*** Begin section ***
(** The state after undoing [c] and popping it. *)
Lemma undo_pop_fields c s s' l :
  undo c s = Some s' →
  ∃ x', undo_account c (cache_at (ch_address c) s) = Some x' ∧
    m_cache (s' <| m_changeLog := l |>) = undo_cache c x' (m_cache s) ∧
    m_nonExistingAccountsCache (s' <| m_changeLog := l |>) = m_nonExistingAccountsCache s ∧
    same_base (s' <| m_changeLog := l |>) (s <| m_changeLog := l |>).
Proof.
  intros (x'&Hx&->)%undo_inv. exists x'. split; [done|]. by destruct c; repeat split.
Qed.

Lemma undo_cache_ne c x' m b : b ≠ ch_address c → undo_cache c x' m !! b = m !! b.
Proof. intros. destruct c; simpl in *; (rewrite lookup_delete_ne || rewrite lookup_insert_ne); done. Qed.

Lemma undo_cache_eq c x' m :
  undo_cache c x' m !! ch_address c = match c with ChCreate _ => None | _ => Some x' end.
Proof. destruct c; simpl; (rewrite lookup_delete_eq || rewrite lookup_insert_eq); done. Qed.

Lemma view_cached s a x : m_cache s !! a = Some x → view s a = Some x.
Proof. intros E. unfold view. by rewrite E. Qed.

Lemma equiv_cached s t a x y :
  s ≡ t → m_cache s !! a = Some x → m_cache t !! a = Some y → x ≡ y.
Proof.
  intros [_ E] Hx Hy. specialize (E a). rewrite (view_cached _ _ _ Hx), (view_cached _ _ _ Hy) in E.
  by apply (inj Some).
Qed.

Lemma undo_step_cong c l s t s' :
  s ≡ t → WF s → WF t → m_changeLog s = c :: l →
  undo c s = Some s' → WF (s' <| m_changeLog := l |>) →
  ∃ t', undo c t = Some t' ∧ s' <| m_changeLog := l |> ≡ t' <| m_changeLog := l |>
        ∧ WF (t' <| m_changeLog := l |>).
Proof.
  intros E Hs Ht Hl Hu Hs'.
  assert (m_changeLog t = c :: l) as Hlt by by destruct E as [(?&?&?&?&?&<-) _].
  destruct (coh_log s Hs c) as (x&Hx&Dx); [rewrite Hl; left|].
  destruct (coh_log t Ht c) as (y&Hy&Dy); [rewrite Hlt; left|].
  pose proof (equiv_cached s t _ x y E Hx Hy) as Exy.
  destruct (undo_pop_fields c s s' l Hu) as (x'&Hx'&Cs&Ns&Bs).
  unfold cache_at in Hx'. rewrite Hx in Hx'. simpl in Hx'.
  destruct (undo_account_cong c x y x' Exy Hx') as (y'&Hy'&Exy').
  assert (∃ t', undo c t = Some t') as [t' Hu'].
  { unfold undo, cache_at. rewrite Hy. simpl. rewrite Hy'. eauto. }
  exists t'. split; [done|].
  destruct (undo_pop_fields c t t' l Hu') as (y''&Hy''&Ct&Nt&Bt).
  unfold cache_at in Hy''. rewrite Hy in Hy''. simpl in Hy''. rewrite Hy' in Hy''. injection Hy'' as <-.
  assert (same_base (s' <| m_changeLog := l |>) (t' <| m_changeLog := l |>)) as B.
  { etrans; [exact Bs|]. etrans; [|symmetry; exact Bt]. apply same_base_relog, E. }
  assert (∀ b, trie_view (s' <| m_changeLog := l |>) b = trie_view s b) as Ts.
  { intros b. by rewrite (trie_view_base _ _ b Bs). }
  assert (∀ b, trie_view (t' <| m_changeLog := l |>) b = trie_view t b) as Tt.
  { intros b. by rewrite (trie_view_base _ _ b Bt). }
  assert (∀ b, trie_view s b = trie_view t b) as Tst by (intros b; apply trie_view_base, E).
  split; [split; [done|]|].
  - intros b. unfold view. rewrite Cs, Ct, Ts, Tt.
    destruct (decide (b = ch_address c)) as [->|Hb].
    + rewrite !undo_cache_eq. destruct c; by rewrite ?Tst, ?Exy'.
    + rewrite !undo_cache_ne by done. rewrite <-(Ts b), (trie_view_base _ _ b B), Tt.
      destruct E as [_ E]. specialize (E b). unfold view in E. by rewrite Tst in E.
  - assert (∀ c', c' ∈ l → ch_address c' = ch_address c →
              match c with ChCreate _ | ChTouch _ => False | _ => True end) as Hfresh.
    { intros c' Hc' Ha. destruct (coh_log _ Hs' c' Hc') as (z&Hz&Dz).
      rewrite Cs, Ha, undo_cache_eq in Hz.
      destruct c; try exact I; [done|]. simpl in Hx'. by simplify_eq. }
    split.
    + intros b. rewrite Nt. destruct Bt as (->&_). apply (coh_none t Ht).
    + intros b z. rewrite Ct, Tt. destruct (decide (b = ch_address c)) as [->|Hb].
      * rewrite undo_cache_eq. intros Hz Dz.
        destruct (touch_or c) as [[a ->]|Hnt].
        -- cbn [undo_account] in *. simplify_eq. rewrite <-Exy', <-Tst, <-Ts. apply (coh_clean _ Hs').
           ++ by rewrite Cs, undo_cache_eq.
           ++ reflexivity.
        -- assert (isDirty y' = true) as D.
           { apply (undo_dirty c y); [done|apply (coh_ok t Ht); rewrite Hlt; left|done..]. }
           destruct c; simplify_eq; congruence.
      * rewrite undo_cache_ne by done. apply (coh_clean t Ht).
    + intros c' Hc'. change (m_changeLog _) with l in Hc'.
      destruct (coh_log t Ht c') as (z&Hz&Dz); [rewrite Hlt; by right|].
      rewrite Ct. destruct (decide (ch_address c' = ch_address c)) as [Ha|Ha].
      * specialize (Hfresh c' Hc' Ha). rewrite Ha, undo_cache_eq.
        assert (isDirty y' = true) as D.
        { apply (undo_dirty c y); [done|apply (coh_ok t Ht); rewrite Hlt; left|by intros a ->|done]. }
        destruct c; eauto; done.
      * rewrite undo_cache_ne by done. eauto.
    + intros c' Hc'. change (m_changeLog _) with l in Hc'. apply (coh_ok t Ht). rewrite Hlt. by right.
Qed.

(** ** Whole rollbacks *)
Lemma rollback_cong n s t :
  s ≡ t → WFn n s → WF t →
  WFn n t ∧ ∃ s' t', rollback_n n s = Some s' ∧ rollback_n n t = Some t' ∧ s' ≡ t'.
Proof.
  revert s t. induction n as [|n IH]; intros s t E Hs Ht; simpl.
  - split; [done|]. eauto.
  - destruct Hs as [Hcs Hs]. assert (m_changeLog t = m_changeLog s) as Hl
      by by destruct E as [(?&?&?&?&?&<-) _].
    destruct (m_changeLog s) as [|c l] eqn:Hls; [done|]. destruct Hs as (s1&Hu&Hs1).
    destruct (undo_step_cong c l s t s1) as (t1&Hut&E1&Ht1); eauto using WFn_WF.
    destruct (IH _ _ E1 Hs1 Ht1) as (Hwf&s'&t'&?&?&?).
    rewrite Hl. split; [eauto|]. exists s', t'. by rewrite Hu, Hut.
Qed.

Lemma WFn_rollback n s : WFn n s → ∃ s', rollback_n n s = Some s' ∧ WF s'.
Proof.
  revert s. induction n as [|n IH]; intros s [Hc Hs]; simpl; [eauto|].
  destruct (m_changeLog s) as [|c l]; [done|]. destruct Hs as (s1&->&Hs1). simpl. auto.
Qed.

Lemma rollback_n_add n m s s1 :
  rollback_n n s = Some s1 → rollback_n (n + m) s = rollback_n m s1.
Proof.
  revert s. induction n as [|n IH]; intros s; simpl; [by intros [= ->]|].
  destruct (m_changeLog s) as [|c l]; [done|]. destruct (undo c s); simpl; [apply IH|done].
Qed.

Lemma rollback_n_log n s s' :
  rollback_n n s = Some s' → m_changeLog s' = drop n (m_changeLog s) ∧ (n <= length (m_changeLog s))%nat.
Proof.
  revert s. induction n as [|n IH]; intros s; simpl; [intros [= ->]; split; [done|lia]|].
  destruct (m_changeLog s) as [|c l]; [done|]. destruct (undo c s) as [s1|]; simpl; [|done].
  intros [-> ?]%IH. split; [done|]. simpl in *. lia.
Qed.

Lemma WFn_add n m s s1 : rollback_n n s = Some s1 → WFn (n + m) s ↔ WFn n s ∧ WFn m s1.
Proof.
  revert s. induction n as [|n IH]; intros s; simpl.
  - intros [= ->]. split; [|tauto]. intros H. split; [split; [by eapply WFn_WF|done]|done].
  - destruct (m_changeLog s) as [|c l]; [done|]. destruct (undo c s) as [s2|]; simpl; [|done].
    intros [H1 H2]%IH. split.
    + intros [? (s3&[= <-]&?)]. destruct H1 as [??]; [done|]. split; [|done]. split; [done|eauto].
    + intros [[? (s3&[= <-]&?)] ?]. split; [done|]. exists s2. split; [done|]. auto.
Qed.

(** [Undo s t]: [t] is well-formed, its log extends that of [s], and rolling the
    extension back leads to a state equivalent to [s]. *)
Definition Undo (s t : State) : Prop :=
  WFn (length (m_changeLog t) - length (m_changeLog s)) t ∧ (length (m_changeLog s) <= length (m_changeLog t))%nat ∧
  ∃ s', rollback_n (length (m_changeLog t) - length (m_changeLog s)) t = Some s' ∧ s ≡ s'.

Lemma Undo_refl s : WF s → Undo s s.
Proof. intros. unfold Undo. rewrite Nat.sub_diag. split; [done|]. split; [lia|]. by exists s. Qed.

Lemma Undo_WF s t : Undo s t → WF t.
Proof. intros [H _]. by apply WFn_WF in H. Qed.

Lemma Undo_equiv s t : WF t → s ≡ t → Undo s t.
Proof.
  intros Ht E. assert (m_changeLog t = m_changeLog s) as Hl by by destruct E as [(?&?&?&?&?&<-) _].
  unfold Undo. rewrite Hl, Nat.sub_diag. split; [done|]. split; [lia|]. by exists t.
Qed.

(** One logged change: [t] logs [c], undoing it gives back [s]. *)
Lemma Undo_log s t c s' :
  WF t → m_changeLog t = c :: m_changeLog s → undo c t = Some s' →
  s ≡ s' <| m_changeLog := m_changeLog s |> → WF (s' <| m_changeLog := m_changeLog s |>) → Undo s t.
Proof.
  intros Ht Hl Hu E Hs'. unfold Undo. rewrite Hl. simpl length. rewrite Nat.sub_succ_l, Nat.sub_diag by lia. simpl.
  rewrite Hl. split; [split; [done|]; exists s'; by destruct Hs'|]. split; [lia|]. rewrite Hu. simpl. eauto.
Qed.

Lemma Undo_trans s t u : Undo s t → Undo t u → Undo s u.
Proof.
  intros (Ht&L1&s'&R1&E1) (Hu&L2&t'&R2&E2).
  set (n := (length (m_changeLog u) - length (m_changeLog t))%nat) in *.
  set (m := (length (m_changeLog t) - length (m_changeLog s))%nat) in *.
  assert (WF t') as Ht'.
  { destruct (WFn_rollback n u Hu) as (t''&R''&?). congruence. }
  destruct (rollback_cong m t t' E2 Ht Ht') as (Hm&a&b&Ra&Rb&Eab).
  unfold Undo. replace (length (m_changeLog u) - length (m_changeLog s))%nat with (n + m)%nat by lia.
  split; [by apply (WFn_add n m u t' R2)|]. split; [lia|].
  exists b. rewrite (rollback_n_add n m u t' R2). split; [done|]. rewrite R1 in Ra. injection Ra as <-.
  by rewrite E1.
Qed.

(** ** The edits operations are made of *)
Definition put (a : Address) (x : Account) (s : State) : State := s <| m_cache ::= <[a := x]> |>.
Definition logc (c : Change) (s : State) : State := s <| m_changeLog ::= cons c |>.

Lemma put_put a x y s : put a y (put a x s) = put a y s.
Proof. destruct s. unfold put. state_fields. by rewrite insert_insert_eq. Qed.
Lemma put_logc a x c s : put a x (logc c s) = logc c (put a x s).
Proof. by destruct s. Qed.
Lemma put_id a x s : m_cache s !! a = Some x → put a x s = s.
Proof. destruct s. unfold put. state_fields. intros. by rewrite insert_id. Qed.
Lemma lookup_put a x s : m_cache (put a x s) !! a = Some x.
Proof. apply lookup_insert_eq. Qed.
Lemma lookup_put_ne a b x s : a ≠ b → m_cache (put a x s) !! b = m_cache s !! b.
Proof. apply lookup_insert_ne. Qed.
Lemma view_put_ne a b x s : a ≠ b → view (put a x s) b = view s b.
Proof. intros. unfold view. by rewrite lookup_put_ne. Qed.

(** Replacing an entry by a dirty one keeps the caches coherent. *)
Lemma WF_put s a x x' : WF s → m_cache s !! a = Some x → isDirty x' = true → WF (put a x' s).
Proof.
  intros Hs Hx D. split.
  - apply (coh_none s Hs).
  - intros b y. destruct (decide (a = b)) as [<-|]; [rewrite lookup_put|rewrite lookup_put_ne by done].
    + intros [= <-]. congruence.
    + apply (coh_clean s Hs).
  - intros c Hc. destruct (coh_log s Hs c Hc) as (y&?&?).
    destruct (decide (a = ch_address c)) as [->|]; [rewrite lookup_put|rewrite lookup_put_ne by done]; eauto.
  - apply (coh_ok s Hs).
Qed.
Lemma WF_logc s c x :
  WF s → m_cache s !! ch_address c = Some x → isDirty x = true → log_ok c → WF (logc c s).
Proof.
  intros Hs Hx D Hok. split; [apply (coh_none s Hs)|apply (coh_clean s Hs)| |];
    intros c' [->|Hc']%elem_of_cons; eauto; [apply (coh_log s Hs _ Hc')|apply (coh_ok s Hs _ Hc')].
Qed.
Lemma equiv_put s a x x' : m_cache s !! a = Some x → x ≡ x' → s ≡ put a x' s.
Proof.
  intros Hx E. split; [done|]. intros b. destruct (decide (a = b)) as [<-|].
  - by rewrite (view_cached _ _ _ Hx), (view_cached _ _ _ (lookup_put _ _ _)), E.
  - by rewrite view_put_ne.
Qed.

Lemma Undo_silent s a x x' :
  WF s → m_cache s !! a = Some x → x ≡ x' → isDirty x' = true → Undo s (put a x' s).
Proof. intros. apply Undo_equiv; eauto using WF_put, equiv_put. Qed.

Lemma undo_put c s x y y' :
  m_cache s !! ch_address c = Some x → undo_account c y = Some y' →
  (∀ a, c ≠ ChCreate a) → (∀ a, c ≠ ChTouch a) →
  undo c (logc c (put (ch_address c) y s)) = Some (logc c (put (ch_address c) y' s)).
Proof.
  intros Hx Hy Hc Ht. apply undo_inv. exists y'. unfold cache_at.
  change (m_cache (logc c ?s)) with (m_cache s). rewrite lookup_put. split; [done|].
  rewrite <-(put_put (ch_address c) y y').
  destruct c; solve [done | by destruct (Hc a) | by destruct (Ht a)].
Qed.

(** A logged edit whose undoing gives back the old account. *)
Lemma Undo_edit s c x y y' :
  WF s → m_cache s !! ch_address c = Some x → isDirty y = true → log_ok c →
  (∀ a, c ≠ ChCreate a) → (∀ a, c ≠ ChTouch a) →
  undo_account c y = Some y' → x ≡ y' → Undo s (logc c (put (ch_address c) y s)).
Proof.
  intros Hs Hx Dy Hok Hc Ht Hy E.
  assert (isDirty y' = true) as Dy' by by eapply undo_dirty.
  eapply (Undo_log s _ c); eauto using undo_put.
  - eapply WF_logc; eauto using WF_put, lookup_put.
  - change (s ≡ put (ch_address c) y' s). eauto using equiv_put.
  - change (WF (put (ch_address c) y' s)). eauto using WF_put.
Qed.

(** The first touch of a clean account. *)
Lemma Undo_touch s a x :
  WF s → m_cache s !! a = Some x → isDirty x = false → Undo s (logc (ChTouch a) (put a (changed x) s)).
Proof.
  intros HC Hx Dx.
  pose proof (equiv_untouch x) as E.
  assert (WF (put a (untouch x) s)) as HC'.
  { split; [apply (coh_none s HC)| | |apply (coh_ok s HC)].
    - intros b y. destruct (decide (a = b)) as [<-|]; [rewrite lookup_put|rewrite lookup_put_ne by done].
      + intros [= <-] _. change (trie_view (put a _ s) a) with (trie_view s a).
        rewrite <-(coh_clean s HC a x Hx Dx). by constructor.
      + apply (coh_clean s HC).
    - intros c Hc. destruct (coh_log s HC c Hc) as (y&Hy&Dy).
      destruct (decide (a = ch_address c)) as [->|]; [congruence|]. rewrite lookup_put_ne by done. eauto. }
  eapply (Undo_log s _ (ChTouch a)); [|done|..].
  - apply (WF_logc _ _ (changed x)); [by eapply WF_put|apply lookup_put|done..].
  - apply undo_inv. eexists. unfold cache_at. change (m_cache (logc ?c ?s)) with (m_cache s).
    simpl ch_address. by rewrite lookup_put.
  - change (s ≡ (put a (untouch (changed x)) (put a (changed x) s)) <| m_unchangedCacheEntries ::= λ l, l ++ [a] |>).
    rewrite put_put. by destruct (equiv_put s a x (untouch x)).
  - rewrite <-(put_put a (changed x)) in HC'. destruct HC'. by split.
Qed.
*** End section ***
*** Begin section ***
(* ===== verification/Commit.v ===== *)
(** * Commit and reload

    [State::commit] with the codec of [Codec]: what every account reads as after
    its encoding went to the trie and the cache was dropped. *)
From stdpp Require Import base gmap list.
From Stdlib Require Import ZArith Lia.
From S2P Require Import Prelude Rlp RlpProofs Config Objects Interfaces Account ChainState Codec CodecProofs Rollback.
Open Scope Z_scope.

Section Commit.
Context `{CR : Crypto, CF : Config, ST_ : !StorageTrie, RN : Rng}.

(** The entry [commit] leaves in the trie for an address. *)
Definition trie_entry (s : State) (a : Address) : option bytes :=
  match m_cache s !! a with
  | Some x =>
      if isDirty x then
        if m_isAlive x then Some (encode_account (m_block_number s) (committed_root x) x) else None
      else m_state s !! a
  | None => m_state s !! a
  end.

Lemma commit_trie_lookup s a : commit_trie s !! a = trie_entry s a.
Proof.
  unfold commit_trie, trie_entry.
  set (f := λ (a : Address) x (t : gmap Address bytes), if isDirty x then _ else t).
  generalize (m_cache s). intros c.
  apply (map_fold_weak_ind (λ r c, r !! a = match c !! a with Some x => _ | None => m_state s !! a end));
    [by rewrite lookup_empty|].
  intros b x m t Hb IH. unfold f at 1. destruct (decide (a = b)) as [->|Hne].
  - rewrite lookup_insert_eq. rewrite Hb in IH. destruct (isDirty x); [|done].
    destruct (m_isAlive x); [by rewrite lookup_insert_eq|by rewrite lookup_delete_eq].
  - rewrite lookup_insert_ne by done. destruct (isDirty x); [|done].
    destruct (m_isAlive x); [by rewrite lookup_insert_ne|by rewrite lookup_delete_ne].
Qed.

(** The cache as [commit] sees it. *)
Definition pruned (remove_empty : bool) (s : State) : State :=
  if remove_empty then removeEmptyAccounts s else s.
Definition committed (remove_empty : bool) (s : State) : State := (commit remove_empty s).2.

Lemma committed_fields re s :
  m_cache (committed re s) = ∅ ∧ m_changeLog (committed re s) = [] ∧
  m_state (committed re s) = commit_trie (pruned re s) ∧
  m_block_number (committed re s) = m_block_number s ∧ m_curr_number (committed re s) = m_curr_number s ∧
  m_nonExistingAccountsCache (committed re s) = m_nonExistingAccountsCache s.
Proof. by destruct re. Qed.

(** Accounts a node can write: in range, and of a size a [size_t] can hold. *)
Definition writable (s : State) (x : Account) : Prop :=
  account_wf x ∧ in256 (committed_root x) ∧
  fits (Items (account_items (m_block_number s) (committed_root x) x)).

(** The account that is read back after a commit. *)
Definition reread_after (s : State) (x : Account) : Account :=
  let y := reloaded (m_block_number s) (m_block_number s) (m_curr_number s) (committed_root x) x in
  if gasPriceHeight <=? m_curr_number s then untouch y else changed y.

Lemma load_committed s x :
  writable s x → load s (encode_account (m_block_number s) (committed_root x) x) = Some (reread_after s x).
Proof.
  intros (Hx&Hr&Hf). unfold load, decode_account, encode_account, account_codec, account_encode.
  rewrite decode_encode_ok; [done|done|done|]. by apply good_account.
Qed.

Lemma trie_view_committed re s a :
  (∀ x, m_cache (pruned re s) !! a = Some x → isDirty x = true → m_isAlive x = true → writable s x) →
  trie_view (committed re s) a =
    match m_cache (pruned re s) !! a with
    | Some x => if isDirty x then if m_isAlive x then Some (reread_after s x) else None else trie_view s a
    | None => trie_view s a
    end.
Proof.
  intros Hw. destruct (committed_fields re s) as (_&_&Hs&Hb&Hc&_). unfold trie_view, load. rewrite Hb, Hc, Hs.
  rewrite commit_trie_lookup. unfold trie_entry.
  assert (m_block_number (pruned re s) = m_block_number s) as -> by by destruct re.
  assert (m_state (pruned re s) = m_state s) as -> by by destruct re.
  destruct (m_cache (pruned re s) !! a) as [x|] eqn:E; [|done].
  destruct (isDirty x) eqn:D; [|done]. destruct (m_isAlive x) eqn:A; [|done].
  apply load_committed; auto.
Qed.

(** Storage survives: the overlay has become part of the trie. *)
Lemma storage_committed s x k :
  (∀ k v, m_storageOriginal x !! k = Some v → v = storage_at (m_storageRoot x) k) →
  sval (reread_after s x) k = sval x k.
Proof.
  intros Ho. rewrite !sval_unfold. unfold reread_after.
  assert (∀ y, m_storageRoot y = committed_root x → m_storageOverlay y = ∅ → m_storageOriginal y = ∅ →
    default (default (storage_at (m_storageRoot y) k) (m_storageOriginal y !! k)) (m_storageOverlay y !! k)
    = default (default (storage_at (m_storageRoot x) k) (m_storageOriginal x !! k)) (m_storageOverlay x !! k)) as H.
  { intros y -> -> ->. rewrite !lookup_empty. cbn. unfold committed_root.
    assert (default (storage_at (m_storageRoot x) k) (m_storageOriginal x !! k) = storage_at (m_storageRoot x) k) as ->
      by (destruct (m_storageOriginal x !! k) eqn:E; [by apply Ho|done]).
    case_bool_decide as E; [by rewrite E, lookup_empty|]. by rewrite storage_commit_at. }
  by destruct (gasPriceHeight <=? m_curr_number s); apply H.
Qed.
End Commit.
*** End section ***
*** Begin section ***
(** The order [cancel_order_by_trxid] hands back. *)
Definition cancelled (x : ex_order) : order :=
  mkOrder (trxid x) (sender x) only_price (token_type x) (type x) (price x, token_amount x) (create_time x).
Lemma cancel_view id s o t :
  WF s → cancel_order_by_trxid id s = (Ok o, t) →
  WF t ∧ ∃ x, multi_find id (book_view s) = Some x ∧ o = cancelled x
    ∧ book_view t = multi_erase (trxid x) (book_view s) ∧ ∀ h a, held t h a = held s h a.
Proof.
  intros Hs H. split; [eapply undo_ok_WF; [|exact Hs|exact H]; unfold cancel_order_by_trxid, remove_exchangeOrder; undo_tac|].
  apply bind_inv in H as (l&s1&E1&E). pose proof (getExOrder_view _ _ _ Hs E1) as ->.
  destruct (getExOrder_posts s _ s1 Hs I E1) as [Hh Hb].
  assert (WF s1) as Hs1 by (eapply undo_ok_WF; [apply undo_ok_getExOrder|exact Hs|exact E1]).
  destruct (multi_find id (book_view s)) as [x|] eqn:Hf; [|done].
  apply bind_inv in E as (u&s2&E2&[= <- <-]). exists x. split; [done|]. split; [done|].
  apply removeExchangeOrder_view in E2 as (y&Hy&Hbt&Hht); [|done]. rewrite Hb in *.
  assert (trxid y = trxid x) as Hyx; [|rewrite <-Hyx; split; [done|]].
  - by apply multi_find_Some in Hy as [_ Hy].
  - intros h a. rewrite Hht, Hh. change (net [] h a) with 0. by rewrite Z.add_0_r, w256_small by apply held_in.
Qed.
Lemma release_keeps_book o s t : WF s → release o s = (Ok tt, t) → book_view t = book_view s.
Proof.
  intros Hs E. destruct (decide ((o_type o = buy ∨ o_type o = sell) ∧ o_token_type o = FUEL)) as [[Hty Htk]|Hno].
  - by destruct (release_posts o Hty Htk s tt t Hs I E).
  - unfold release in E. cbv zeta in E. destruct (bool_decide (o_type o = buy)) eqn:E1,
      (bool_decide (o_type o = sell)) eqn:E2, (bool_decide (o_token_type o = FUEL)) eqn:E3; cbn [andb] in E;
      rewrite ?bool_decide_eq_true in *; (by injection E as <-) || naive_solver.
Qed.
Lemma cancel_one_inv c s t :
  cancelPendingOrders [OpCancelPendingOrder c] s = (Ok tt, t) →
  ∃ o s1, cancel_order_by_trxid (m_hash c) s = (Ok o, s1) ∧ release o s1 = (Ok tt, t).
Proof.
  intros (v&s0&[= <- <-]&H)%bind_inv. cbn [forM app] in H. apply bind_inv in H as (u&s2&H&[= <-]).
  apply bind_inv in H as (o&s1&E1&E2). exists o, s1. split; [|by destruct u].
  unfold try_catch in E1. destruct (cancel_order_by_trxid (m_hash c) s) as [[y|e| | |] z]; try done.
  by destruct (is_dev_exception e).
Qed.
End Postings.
*** End section ***
## TASK DESCRIPTION
Tally the lines in this material that hold the word "ChTouch", then reply with only the number.

## RESULT OF THIS EXERCISE
5